Source records:
* * * *
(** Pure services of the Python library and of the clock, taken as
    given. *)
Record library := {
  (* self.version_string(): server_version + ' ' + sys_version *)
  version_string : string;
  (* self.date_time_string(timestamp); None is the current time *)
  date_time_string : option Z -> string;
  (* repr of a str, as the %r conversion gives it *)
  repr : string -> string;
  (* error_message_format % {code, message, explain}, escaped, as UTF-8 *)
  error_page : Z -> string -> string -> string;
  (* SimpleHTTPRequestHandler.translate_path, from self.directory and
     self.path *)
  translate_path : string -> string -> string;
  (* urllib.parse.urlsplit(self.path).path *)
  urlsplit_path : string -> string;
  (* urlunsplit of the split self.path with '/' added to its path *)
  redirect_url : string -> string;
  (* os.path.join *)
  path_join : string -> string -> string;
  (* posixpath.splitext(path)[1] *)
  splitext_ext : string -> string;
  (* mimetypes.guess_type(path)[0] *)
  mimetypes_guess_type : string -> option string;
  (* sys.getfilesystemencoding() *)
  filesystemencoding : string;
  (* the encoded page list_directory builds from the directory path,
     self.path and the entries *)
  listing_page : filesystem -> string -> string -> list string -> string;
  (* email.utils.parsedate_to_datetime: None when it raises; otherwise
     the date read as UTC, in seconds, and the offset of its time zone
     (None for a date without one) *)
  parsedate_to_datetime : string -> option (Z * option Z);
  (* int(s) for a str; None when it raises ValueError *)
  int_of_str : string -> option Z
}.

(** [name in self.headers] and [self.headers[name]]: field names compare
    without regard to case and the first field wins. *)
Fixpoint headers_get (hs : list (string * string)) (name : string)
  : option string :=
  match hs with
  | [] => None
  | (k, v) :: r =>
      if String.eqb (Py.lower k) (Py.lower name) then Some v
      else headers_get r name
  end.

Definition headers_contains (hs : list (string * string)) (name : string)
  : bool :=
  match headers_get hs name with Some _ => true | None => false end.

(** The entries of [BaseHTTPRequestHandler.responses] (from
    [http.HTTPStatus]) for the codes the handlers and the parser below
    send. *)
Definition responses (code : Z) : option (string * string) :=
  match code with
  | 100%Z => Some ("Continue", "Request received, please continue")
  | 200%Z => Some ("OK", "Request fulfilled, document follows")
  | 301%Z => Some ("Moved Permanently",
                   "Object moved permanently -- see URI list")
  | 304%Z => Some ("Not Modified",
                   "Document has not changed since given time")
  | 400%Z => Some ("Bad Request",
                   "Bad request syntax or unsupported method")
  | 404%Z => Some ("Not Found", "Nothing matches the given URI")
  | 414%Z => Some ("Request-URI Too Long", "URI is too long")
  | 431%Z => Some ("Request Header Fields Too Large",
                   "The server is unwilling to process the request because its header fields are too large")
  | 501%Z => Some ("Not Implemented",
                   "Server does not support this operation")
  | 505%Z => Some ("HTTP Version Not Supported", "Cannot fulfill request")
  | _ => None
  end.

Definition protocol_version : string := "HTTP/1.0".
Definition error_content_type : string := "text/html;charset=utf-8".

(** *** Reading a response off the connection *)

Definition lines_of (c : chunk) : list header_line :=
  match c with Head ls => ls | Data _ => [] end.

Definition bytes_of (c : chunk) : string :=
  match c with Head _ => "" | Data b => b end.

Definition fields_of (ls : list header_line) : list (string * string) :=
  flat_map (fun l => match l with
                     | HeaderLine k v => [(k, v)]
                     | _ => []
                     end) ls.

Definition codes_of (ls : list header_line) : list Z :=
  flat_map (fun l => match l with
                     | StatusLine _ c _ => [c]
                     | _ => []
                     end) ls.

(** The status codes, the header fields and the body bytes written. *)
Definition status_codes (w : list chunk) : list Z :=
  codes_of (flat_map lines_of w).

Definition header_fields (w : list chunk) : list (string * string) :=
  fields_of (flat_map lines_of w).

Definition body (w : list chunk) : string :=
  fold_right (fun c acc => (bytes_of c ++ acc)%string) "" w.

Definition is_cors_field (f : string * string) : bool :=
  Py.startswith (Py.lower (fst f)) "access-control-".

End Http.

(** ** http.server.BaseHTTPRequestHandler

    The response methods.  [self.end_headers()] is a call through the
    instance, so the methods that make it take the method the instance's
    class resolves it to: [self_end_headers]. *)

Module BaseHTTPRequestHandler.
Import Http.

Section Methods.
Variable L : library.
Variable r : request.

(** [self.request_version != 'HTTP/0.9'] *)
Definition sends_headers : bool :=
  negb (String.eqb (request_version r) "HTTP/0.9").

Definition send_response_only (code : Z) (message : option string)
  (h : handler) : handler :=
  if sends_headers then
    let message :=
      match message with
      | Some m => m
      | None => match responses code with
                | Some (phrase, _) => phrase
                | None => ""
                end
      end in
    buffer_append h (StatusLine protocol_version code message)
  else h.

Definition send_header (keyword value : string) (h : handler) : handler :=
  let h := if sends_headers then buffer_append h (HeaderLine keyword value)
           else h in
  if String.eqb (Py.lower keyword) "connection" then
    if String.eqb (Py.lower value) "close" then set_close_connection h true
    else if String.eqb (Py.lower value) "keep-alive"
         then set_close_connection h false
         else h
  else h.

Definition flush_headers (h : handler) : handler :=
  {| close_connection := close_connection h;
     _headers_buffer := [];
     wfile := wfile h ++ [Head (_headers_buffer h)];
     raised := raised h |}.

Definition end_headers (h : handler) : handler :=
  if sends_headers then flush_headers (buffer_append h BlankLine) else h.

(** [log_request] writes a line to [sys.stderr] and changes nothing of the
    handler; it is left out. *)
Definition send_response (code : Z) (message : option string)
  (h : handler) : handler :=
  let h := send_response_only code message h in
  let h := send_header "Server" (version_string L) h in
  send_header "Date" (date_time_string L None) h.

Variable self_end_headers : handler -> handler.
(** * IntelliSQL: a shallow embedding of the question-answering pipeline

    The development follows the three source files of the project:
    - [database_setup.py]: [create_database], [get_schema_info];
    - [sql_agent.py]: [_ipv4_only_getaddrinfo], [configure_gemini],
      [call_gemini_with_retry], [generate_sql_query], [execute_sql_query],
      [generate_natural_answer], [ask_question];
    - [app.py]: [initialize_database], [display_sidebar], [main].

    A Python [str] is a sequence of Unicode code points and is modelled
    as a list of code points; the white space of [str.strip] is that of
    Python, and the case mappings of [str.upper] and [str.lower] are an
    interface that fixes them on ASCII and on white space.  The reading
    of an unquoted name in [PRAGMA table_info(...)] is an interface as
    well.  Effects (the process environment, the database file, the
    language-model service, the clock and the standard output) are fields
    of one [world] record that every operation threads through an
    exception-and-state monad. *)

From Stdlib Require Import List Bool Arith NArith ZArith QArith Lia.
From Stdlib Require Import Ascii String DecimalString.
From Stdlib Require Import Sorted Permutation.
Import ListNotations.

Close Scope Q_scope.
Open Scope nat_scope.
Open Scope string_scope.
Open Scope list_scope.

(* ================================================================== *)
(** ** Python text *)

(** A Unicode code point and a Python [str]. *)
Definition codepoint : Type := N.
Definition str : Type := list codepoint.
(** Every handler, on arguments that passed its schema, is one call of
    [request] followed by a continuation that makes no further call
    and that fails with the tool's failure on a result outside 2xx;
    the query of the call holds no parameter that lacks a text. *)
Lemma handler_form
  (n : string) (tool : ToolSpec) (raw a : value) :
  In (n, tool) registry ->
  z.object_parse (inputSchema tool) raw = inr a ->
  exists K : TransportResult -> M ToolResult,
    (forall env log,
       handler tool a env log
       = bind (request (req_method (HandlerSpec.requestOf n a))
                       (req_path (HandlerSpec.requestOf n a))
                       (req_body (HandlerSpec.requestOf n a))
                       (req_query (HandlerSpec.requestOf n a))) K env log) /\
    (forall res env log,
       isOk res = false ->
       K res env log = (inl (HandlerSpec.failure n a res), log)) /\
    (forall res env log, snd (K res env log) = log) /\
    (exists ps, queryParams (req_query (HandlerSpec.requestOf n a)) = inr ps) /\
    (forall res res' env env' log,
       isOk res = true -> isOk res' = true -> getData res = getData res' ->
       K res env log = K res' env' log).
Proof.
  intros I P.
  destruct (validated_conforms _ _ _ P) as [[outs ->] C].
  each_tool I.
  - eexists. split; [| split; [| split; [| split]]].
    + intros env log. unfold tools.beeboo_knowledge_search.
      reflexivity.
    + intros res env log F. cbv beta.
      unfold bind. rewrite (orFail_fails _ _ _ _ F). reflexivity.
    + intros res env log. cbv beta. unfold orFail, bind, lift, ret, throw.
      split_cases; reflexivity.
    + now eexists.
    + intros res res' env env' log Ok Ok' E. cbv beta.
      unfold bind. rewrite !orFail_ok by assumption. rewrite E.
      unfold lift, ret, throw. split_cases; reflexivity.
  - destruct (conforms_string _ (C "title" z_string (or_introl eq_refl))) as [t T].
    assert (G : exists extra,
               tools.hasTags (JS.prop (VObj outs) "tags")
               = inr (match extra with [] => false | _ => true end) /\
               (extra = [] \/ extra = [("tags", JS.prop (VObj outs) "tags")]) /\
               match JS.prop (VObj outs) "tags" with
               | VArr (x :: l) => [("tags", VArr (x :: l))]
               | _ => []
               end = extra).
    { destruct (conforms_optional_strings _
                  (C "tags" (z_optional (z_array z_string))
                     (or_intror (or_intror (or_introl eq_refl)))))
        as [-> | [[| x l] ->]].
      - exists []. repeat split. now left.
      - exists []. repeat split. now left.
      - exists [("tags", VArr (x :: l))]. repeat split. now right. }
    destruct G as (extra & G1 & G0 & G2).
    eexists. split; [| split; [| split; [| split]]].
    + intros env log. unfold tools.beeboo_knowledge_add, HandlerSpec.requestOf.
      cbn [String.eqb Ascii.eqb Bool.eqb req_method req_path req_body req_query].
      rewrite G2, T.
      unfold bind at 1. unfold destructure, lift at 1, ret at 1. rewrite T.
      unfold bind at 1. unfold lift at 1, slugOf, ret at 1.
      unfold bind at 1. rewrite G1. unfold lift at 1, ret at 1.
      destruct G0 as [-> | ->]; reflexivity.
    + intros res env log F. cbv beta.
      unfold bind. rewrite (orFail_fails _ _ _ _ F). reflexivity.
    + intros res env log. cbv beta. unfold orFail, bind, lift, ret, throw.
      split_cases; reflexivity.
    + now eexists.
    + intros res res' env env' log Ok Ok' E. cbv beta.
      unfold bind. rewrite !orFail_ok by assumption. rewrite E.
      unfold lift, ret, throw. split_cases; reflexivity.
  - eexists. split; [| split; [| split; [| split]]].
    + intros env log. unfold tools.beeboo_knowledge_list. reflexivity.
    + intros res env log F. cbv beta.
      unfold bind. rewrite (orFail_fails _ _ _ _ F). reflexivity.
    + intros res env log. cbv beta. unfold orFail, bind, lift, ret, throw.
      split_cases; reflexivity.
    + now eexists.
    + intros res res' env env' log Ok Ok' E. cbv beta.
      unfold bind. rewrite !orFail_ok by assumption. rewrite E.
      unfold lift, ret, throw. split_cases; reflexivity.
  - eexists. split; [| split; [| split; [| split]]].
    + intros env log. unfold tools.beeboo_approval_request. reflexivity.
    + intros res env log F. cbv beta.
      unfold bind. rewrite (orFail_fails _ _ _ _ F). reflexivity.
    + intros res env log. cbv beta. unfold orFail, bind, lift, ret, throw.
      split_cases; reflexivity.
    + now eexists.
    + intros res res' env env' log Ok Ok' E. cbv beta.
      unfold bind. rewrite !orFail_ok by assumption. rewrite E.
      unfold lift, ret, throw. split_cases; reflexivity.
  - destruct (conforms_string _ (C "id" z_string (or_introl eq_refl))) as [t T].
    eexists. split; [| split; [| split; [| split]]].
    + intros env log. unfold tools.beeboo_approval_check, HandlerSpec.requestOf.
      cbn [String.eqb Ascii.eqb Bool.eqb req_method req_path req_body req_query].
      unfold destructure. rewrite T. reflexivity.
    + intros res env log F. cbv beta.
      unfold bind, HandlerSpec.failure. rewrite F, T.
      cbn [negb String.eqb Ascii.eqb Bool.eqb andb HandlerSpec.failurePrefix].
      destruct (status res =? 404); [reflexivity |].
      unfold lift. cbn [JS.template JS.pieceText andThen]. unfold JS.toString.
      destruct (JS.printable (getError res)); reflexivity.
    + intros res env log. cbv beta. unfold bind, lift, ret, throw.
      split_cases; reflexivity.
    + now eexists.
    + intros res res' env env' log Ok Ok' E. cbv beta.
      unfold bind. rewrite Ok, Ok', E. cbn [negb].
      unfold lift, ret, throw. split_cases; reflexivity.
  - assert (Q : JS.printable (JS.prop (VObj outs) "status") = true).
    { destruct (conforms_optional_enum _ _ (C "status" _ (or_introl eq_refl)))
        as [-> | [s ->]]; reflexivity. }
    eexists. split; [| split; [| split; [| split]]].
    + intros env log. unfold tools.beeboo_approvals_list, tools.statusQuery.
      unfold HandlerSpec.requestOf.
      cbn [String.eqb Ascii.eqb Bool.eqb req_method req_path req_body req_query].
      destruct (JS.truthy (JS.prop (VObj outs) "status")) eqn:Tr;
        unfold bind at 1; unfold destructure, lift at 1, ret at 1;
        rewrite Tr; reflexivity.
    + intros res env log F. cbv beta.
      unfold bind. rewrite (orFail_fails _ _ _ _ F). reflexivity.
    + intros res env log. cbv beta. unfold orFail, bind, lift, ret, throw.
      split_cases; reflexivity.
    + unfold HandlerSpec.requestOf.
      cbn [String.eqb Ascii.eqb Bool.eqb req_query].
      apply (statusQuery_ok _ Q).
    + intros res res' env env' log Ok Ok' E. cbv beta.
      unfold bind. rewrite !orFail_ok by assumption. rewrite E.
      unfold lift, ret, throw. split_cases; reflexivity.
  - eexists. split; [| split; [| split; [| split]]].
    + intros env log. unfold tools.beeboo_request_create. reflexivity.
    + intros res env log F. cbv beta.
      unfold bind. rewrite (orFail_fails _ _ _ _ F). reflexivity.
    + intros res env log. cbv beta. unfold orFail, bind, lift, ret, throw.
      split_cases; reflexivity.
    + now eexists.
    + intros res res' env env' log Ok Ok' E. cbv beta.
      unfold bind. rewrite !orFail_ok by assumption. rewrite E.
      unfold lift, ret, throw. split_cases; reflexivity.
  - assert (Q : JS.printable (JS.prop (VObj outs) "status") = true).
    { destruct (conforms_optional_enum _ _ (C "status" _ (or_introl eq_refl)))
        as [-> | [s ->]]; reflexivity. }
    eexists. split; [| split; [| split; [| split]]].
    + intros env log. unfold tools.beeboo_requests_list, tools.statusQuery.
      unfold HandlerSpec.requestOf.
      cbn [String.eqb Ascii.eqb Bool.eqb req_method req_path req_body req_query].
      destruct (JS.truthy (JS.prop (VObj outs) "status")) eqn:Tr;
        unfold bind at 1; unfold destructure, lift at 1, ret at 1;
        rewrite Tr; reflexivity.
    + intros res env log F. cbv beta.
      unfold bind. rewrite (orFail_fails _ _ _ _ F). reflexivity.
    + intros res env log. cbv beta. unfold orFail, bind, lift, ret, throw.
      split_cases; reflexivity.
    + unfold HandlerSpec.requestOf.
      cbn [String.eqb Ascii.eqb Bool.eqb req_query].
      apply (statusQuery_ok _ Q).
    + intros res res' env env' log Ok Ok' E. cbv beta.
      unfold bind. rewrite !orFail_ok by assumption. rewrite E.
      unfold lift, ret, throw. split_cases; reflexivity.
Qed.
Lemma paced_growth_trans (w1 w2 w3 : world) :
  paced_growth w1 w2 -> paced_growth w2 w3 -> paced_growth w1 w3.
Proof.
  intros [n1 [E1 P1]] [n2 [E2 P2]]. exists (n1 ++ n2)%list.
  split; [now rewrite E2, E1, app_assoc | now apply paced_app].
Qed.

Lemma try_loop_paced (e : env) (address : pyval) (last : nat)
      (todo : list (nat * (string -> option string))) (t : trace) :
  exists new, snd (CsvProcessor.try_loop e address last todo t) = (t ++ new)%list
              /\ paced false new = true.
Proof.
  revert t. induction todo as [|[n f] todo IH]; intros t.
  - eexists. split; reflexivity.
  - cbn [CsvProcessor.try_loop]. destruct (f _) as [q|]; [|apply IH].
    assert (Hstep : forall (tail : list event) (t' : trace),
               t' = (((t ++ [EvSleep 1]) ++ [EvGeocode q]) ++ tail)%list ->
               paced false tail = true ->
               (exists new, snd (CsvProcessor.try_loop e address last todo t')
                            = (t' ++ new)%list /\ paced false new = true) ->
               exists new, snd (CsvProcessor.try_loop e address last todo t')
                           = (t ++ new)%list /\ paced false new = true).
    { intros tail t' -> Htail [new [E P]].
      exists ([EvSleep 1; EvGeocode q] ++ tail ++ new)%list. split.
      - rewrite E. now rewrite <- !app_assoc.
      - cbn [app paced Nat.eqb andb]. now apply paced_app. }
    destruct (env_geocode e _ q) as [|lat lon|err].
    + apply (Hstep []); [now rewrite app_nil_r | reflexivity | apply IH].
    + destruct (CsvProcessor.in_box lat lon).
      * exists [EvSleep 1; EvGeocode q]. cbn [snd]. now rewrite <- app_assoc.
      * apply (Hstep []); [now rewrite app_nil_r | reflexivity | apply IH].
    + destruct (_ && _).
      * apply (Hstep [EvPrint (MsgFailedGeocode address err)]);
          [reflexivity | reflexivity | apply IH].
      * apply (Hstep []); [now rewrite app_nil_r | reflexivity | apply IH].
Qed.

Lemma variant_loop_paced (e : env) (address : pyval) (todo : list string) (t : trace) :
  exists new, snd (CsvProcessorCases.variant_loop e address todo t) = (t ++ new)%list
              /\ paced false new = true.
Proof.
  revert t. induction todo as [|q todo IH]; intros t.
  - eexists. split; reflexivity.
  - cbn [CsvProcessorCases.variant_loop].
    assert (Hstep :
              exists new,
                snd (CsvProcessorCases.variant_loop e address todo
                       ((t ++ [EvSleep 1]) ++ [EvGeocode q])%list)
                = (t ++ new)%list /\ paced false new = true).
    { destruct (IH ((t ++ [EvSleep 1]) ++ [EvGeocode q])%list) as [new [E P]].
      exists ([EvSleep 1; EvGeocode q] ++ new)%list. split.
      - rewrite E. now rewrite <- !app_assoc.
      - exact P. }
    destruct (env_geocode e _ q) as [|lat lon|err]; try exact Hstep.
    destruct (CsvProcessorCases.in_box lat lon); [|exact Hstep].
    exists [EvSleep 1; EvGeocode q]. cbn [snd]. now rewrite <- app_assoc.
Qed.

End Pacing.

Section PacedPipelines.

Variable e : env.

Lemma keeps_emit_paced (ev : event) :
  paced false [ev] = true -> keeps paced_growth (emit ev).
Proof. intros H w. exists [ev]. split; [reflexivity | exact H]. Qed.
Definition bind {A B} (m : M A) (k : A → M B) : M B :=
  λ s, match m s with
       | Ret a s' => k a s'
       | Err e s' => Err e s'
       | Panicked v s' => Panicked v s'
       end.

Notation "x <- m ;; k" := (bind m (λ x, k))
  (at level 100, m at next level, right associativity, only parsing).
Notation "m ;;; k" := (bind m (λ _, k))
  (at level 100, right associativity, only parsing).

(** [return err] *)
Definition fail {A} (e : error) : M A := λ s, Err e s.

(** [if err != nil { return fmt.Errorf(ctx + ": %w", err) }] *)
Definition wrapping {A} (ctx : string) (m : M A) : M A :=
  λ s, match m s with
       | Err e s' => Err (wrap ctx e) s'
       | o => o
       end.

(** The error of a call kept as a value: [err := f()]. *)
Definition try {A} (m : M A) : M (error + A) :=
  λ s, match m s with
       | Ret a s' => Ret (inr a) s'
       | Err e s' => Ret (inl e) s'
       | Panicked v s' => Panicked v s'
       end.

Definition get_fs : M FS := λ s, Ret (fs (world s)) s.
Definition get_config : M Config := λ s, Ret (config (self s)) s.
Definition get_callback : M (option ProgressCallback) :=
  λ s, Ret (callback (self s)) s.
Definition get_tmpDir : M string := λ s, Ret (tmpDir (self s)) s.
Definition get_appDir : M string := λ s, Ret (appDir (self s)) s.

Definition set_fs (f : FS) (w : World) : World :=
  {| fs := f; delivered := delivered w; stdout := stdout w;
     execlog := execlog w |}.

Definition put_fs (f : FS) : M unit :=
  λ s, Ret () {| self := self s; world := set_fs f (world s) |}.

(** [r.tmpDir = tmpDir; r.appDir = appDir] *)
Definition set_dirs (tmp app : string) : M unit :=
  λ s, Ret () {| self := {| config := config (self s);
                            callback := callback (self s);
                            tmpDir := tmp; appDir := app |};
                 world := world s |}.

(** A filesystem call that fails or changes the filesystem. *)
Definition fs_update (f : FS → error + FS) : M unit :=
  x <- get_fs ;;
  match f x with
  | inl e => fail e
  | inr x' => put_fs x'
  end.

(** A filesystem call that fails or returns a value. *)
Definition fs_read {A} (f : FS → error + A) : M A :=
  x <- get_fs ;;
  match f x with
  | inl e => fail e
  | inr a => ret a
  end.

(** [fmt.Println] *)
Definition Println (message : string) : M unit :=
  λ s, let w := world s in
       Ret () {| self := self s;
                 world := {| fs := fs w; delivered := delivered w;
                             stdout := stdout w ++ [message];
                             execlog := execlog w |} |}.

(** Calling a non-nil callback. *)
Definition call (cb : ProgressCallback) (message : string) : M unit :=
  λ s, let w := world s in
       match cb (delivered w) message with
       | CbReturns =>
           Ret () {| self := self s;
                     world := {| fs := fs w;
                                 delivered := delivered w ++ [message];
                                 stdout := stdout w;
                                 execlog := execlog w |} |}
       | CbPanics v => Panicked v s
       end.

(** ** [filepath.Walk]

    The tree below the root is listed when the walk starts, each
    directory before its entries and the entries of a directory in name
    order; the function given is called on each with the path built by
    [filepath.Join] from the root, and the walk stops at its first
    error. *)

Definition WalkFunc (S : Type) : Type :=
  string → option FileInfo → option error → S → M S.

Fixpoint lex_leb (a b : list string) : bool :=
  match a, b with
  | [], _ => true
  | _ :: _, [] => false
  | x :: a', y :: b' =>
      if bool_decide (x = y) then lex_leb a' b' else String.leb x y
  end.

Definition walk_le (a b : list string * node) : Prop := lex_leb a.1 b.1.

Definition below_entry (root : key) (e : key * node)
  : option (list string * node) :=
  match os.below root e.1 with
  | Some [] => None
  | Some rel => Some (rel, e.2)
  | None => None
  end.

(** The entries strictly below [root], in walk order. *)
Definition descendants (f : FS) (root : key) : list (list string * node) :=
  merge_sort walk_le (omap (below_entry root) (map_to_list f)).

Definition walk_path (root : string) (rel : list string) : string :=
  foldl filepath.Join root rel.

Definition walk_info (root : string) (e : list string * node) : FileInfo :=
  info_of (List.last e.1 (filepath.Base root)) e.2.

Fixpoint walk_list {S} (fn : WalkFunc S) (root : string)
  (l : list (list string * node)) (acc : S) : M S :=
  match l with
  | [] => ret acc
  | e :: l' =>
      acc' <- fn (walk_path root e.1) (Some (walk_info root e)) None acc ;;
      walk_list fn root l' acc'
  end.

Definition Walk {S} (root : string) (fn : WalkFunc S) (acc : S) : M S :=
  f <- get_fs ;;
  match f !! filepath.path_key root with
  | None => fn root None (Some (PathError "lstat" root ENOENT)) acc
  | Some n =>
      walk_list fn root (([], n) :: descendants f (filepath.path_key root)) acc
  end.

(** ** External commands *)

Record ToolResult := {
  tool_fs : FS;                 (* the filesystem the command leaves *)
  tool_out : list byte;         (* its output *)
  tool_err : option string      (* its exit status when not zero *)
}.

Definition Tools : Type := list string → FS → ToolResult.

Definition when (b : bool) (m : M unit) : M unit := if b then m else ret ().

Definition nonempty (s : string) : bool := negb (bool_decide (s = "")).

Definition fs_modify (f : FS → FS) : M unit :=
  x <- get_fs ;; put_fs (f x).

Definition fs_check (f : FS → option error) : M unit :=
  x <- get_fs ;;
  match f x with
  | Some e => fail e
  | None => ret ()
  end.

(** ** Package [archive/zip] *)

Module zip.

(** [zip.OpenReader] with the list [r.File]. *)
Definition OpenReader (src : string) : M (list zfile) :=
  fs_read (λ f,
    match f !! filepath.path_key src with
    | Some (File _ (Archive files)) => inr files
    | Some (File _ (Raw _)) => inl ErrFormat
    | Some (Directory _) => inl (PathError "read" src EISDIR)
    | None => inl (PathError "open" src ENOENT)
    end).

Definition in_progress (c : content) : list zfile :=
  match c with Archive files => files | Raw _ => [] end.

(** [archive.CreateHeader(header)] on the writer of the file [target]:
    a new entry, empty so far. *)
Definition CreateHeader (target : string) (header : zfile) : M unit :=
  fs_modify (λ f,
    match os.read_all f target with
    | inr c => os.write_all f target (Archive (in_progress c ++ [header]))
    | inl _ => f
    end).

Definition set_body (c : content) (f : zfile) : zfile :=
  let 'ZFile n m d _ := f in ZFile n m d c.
* * * *
TASK GOAL:
From the opening line of the data above through the line that contains "error_page : Z", please print each line as it stands and only those lines.

RESULT FOR THIS EXERCISE:
(** Pure services of the Python library and of the clock, taken as
    given. *)
Record library := {
  (* self.version_string(): server_version + ' ' + sys_version *)
  version_string : string;
  (* self.date_time_string(timestamp); None is the current time *)
  date_time_string : option Z -> string;
  (* repr of a str, as the %r conversion gives it *)
  repr : string -> string;
  (* error_message_format % {code, message, explain}, escaped, as UTF-8 *)
  error_page : Z -> string -> string -> string;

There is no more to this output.